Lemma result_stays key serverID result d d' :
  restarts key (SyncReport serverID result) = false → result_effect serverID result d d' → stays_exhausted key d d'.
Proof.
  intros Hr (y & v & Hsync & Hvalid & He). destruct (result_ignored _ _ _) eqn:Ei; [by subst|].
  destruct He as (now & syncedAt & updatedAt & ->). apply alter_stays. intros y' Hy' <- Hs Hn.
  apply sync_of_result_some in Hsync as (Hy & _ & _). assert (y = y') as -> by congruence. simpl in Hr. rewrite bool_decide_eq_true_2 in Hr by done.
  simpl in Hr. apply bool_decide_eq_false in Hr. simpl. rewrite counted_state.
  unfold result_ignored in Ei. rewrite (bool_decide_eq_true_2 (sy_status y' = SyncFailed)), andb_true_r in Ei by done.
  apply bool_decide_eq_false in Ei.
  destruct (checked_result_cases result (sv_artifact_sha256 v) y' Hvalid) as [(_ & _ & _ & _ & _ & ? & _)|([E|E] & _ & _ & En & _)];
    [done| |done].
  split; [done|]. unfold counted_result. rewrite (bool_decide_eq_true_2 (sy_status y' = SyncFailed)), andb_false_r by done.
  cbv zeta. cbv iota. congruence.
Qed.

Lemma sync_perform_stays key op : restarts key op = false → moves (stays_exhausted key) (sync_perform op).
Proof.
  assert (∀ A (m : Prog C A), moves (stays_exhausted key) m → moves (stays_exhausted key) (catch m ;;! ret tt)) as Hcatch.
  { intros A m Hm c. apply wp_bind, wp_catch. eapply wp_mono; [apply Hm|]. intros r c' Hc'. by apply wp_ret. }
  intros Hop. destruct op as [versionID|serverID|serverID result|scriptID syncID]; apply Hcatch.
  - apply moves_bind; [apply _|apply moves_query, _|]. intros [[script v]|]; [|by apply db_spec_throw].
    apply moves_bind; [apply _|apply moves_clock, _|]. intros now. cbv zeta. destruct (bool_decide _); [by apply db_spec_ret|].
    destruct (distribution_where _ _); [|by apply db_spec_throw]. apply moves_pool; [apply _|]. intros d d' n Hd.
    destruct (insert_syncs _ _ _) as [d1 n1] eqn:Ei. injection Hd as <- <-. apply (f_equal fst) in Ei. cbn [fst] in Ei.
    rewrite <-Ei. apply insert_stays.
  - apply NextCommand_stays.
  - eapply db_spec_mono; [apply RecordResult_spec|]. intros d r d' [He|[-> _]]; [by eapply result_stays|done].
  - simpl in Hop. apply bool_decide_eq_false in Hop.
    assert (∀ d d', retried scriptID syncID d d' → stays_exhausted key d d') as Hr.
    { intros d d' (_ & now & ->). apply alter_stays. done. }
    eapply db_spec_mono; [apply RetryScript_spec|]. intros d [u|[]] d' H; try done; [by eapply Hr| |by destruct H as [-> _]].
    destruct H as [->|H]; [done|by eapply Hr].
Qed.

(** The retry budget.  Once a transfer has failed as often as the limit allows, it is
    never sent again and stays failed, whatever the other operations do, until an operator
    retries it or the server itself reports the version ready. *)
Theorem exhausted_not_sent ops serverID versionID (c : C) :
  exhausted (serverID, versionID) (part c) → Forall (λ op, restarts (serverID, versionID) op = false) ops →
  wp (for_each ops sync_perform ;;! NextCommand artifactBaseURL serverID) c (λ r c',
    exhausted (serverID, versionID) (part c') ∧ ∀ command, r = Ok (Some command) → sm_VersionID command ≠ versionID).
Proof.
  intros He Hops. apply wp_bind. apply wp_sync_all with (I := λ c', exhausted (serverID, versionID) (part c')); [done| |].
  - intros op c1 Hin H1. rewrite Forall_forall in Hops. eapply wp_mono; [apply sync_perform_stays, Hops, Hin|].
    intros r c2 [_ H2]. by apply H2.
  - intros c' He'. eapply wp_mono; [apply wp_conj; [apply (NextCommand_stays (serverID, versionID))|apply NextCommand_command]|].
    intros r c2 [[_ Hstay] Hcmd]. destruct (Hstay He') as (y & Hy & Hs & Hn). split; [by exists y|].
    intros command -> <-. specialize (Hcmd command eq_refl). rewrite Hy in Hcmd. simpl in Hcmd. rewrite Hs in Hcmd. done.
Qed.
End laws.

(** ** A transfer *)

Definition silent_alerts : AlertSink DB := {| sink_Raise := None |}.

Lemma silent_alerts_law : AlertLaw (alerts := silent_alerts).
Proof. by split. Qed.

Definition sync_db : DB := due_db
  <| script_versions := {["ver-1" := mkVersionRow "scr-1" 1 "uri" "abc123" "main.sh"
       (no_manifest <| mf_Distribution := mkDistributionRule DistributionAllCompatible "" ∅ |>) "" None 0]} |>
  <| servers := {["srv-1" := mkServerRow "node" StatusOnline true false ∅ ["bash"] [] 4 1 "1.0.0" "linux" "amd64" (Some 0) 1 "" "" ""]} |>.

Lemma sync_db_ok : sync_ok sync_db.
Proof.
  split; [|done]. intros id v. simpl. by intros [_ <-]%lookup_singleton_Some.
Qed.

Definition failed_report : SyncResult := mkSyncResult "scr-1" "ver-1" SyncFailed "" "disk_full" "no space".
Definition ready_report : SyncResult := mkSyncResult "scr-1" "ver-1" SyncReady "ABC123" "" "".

= = = = = = =

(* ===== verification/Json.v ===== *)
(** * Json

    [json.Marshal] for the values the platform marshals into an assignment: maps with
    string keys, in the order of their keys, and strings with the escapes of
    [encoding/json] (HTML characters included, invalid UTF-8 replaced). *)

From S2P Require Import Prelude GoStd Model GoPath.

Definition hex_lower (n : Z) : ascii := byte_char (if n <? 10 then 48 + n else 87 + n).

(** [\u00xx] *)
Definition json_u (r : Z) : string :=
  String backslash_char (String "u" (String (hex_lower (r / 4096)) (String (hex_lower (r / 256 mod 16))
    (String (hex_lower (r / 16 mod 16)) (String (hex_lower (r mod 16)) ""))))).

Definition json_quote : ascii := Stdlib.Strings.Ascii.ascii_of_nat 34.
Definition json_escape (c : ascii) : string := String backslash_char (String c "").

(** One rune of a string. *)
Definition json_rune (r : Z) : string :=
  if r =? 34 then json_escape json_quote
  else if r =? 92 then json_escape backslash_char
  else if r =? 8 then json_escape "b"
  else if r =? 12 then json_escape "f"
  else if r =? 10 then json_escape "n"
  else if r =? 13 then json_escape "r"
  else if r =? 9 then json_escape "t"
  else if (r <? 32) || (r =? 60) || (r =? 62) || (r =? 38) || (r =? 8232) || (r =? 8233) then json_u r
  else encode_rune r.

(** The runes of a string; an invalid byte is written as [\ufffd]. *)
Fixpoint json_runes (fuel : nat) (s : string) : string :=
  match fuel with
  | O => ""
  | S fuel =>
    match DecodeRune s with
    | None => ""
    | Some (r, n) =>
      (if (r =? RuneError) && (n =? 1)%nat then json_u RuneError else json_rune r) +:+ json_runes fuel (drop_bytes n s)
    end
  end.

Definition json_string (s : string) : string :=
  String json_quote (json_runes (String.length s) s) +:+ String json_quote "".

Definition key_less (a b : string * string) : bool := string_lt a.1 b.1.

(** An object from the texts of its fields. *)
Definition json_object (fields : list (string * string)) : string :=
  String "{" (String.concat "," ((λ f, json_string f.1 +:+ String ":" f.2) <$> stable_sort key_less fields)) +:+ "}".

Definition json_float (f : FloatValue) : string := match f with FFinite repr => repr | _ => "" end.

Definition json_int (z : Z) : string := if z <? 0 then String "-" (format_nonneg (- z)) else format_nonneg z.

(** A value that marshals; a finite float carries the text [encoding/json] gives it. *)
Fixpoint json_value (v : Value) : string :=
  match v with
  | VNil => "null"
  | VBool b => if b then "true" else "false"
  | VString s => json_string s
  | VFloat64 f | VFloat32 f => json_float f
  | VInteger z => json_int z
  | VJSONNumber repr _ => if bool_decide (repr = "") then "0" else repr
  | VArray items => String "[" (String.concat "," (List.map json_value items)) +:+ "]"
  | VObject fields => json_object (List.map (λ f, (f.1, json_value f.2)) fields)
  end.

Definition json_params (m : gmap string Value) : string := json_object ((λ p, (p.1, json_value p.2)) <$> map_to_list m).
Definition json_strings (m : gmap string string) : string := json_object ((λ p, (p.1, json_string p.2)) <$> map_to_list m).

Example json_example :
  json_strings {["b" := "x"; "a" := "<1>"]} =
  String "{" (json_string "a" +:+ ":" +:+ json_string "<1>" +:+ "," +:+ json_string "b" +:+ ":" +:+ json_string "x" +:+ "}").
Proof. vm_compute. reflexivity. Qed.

= = = = = = =

Give back precisely the lines above that start at the line containing "apply moves_bind; [apply _|apply moves_clock, _|]." and end at the line containing "destruct (insert_syncs _", inclusive. No other lines belong in the output.

Answer section:
    apply moves_bind; [apply _|apply moves_clock, _|]. intros now. cbv zeta. destruct (bool_decide _); [by apply db_spec_ret|].
    destruct (distribution_where _ _); [|by apply db_spec_throw]. apply moves_pool; [apply _|]. intros d d' n Hd.
    destruct (insert_syncs _ _ _) as [d1 n1] eqn:Ei. injection Hd as <- <-. apply (f_equal fst) in Ei. cbn [fst] in Ei.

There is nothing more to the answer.